The grey light that comes through the clouds and fog during the eight hours of day are not much for encouragement toward better things. Rather, they promote a downward gaze, so the next thing you know, you’ve been looking at your feet for the entire five-kilometer walk home.

It’s more than that, isn’t it? It’s more than just the downward gaze of your eyes. The weakened sun pushes you inward too, inward and downward. Things aren’t really going how you’d wish they’d go, are they? You expected more, and you expected differently. By now, things were supposed to be different. Any faithful patience is being drowned out by the voice of self-pity growing louder in the soundtrack of your mind.
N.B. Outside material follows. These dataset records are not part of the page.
Lemma runs_on_cursor m m' c : runs_on m m' -> dataCursor m' < c -> runs_on m (with_cursor m' c).
Proof. intros (H1 & H2 & H3 & H4) Hc. split_and!; [done|cbn; lia|done|done]. Qed.

Lemma runs_on_wf m m' : runs_on m m' -> wf_stack (stack m').
Proof. by intros [? _]. Qed.

Lemma read_memory_ends a n w : ends (FIRCLSReadMemory a n) w (fun _ w' => w' = w).
Proof.
  unfold FIRCLSReadMemory. destruct (negb _); [done|]. unfold ends.
  by destruct (vm_read_total a n w) as [r ->].
Qed.

Lemma read_only_ends {A} (f : M A) w : ReadOnly f -> f w <> Timeout -> ends f w (fun _ w' => w' = w).
Proof. intros Hr Ht. unfold ends. destruct (f w) eqn:E; [|done|done]. by apply Hr in E as [-> _]. Qed.

Lemma get_register_ends regs num w :
  ends (DwarfUnwindGetRegisterValue regs num) w (fun _ w' => w' = w).
Proof.
  unfold ends. rewrite get_register_run. by destruct (reg_value regs num).
Qed.

(** Peel a bind of an opcode. *)
Ltac step_pop :=
  apply ends_bind;
  eapply ends_mono; [apply machine_pop_ends; first [eassumption | eapply runs_on_wf; eassumption]|];
  let v := fresh "v" in let m1 := fresh "m" in let w1 := fresh "w" in let H := fresh "R" in
  intros [v m1] w1 [H ->]; cbn [fst snd] in *.

Ltac step_push :=
  eapply ends_mono;
  [apply machine_push_ends; first [eassumption | eapply runs_on_wf; eassumption]|];
  let r := fresh "r" in let w1 := fresh "w" in let H := fresh "R" in
  intros r w1 [H ->]; split; [eauto using runs_on_trans|done].

Lemma breg_ends m opcode :
  wf_stack (stack m) -> step_ends m (FIRCLSDwarfExpressionMachineExecute_bregN m opcode).
Proof.
  intros H w. unfold FIRCLSDwarfExpressionMachineExecute_bregN. pose proof (runs_on_refl m H) as R0.
  destruct (_ <? _); [by apply ends_ret|].
  apply ends_bind. eapply ends_mono; [apply leb128_ends|]. intros [c cur] w' [Hc ->].
  cbn [fst snd] in *. pose proof (runs_on_cursor _ _ _ R0 Hc) as R'.
  apply ends_bind. eapply ends_mono; [apply get_register_ends|]. intros v w' ->. step_push.
Qed.

Lemma deref_size_ends m :
  wf_stack (stack m) -> step_ends m (FIRCLSDwarfExpressionMachineExecute_deref_size m).
Proof.
  intros H w. unfold FIRCLSDwarfExpressionMachineExecute_deref_size. step_pop. apply ends_bind.
  eapply ends_mono; [apply uint8_ends|]. intros [c cur] w' [Hc ->]. cbn [fst snd] in *.
  pose proof (runs_on_cursor _ _ _ R Hc) as R'.
  unfold FIRCLSParseUint8AndAdvance, FIRCLSParseUint16AndAdvance, FIRCLSParseUint32AndAdvance,
    FIRCLSParseUint64AndAdvance.
  repeat (destruct (c =? _); [apply ends_bind, ends_bind, ends_load; intros; apply ends_ret; step_push|]).
  apply ends_ret. by split.
Qed.

Lemma execute_opcode_ends m opcode :
  wf_stack (stack m) -> step_ends m (execute_opcode m opcode).
Proof.
  intros H w. unfold execute_opcode.
  destruct (opcode =? DW_OP_deref).
  { unfold FIRCLSDwarfExpressionMachineExecute_deref. step_pop.
    apply ends_bind. eapply ends_mono; [apply read_memory_ends|]. intros [bs|] w' ->.
    - step_push.
    - by apply ends_ret. }
  destruct (opcode =? DW_OP_dup).
  { unfold FIRCLSDwarfExpressionMachineExecute_dup. apply ends_bind.
    eapply ends_mono; [by apply machine_peek_ends|]. intros [v m1] w' [R ->]. cbn [fst snd] in *.
    step_push. }
  destruct (opcode =? DW_OP_and).
  { unfold FIRCLSDwarfExpressionMachineExecute_and. do 2 step_pop. step_push. }
  destruct (opcode =? DW_OP_plus).
  { unfold FIRCLSDwarfExpressionMachineExecute_plus. do 2 step_pop. apply ends_bind.
    unfold int64_result. destruct (_ && _); [|done]. apply ends_ret. step_push. }
  destruct (opcode =? DW_OP_swap).
  { unfold FIRCLSDwarfExpressionMachineExecute_swap. do 2 step_pop. apply ends_bind.
    eapply ends_mono; [apply machine_push_ends; by eapply runs_on_wf|].
    intros [ok m2] w' [R2 ->]. cbn [fst snd] in *. destruct ok; cbn [negb].
    - step_push.
    - apply ends_ret. split; [eauto using runs_on_trans|done]. }
  destruct (opcode =? DW_OP_plus_uconst).
  { unfold FIRCLSDwarfExpressionMachineExecute_plus_uconst. step_pop. apply ends_bind.
    eapply ends_mono; [apply uleb128_ends|]. intros [c cur] w' [Hc ->]. cbn [fst snd] in *.
    pose proof (runs_on_cursor _ _ _ R Hc) as R'. step_push. }
  destruct (opcode =? DW_OP_ne).
  { unfold FIRCLSDwarfExpressionMachineExecute_ne. do 2 step_pop. step_push. }
  destruct (_ && _); [by apply machine_push_ends|].
  destruct (_ && _); [by apply breg_ends|].
  destruct (opcode =? DW_OP_deref_size); [by apply deref_size_ends|].
  apply ends_ret. split; [by apply runs_on_refl|done].
Qed.

Lemma evaluate_loop_ends fuel m w :
  wf_stack (stack m) -> (Z.to_nat (endAddress m - dataCursor m) < fuel)%nat ->
  ends (evaluate_loop fuel m) w (fun r w' => runs_on m r.2 /\ w' = w).
Proof.
  revert m. induction fuel as [|fuel IH]; intros m H Hf; [lia|]. cbn [evaluate_loop].
  destruct (FIRCLSDwarfExpressionMachineIsFinished _) eqn:Efin.
  { apply ends_ret. split; [by apply runs_on_refl|done]. }
  assert (Hlt : dataCursor m < endAddress m).
  { unfold FIRCLSDwarfExpressionMachineIsFinished in Efin.
    do 2 (destruct (_ || _) in Efin || destruct (negb _) in Efin; [done|]).
    by apply Z.leb_gt in Efin. }
  unfold FIRCLSDwarfExpressionMachineExecuteNextOpcode. apply ends_bind, ends_bind.
  eapply ends_mono; [apply uint8_ends|]. intros [op cur] w' [Hc ->]. cbn [fst snd] in *.
  apply ends_bind. eapply ends_mono; [apply (execute_opcode_ends (with_cursor m cur)); done|].
  intros [ok m1] w' [R ->]. cbn [fst snd] in *. apply ends_ret. cbv beta iota.
  apply ends_bind, ends_of_option. intros m2 [= <-].
  pose proof (runs_on_trans _ _ _ (runs_on_cursor m m cur (runs_on_refl m H) Hc) R) as R'.
  destruct ok; cbn [negb].
  - eapply ends_mono; [apply IH; [by eapply runs_on_wf|]|].
    + destruct R as (_ & R1 & R2 & _). cbn in R1, R2. rewrite R2. lia.
    + intros r w' [R2 ->]. split; [eauto using runs_on_trans|done].
  - by apply ends_ret.
Qed.
(** [*codeOffset += offset] with an operand of [n] bytes; the product is in
    [uint64_t]. *)
Definition advance_loc_n (n : nat) (cursor : Z) (s : FIRCLSDwarfState) (codeOffset : Z) :
    cfa_res :=
  delta ← load n cursor;
  let offset := s64 (u64 (delta * cie_codeAlignFactor cieRecord)) in
  codeOffset ← int64_result (codeOffset + offset);
  mret (true, cursor + Z.of_nat n, s, codeOffset).

Definition FIRCLSDwarfParseAndExecute_advance_loc1 := advance_loc_n 1.
Definition FIRCLSDwarfParseAndExecute_advance_loc2 := advance_loc_n 2.
Definition FIRCLSDwarfParseAndExecute_advance_loc4 := advance_loc_n 4.

Definition FIRCLSDwarfParseAndExecute_def_cfa (cursor : Z) (s : FIRCLSDwarfState)
    (codeOffset : Z) : cfa_res :=
  '(regNum, cursor) ← FIRCLSParseULEB128AndAdvance cursor;
  if DWARF_MAX_REGISTER_NUM <? regNum then mret (false, cursor, s, codeOffset)
  else
    '(offset, cursor) ← FIRCLSParseULEB128AndAdvance cursor;
    mret (true, cursor,
          DwarfState regNum (s64 offset) (cfaExpression s) (state_registers s), codeOffset).

Definition FIRCLSDwarfParseAndExecute_def_cfa_register (cursor : Z) (s : FIRCLSDwarfState)
    (codeOffset : Z) : cfa_res :=
  '(regNum, cursor) ← FIRCLSParseULEB128AndAdvance cursor;
  if DWARF_MAX_REGISTER_NUM <? regNum then mret (false, cursor, s, codeOffset)
  else
    mret (true, cursor,
          DwarfState regNum (cfaRegisterOffset s) (cfaExpression s) (state_registers s),
          codeOffset).

Definition FIRCLSDwarfParseAndExecute_def_cfa_offset (cursor : Z) (s : FIRCLSDwarfState)
    (codeOffset : Z) : cfa_res :=
  '(offset, cursor) ← FIRCLSParseULEB128AndAdvance cursor;
  mret (true, cursor,
        DwarfState (cfaRegister s) (s64 offset) (cfaExpression s) (state_registers s),
        codeOffset).

Definition FIRCLSDwarfParseAndExecute_same_value (cursor : Z) (s : FIRCLSDwarfState)
    (codeOffset : Z) : cfa_res :=
  '(regNum, cursor) ← FIRCLSParseULEB128AndAdvance cursor;
  if DWARF_MAX_REGISTER_NUM <? regNum then mret (false, cursor, s, codeOffset)
  else
    s ← set_register_location s regNum FIRCLSDwarfRegisterUnused;
    mret (true, cursor, s, codeOffset).

Definition FIRCLSDwarfParseAndExecute_register (cursor : Z) (s : FIRCLSDwarfState)
    (codeOffset : Z) : cfa_res :=
  '(regNum, cursor) ← FIRCLSParseULEB128AndAdvance cursor;
  if DWARF_MAX_REGISTER_NUM <? regNum then mret (false, cursor, s, codeOffset)
  else
    '(regValue, cursor) ← FIRCLSParseULEB128AndAdvance cursor;
    if DWARF_MAX_REGISTER_NUM <? regValue then mret (false, cursor, s, codeOffset)
    else
      s ← set_register s regNum (DwarfRegister FIRCLSDwarfRegisterInRegister regValue);
      mret (true, cursor, s, codeOffset).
It seems like in the middle of winter depression even a glimmer of hope would change everything.

Chocolate Festival 2014Glimmer. Shimmer. Jingle Bells, Jingle Bells. Lights are going up; candles are being lit. There’s a festival coming and the signs of its joy are reaching out, reaching toward us.

What was December like before they celebrated Christmas? Did it feel even darker than it already is? How did people bear the months before spring?

Hope is always borrowed. It pulls from something that isn’t quite here. It’s not possessed. It’s not controlled. There in lies its strength, for it is exactly that which is not dependent upon you. It only requests that allow it to be as loud and bright and cheerful as it desires.

That part is up to you. That part is up to me.

You can’t see the lights on the rooftops when you’re looking at your feet.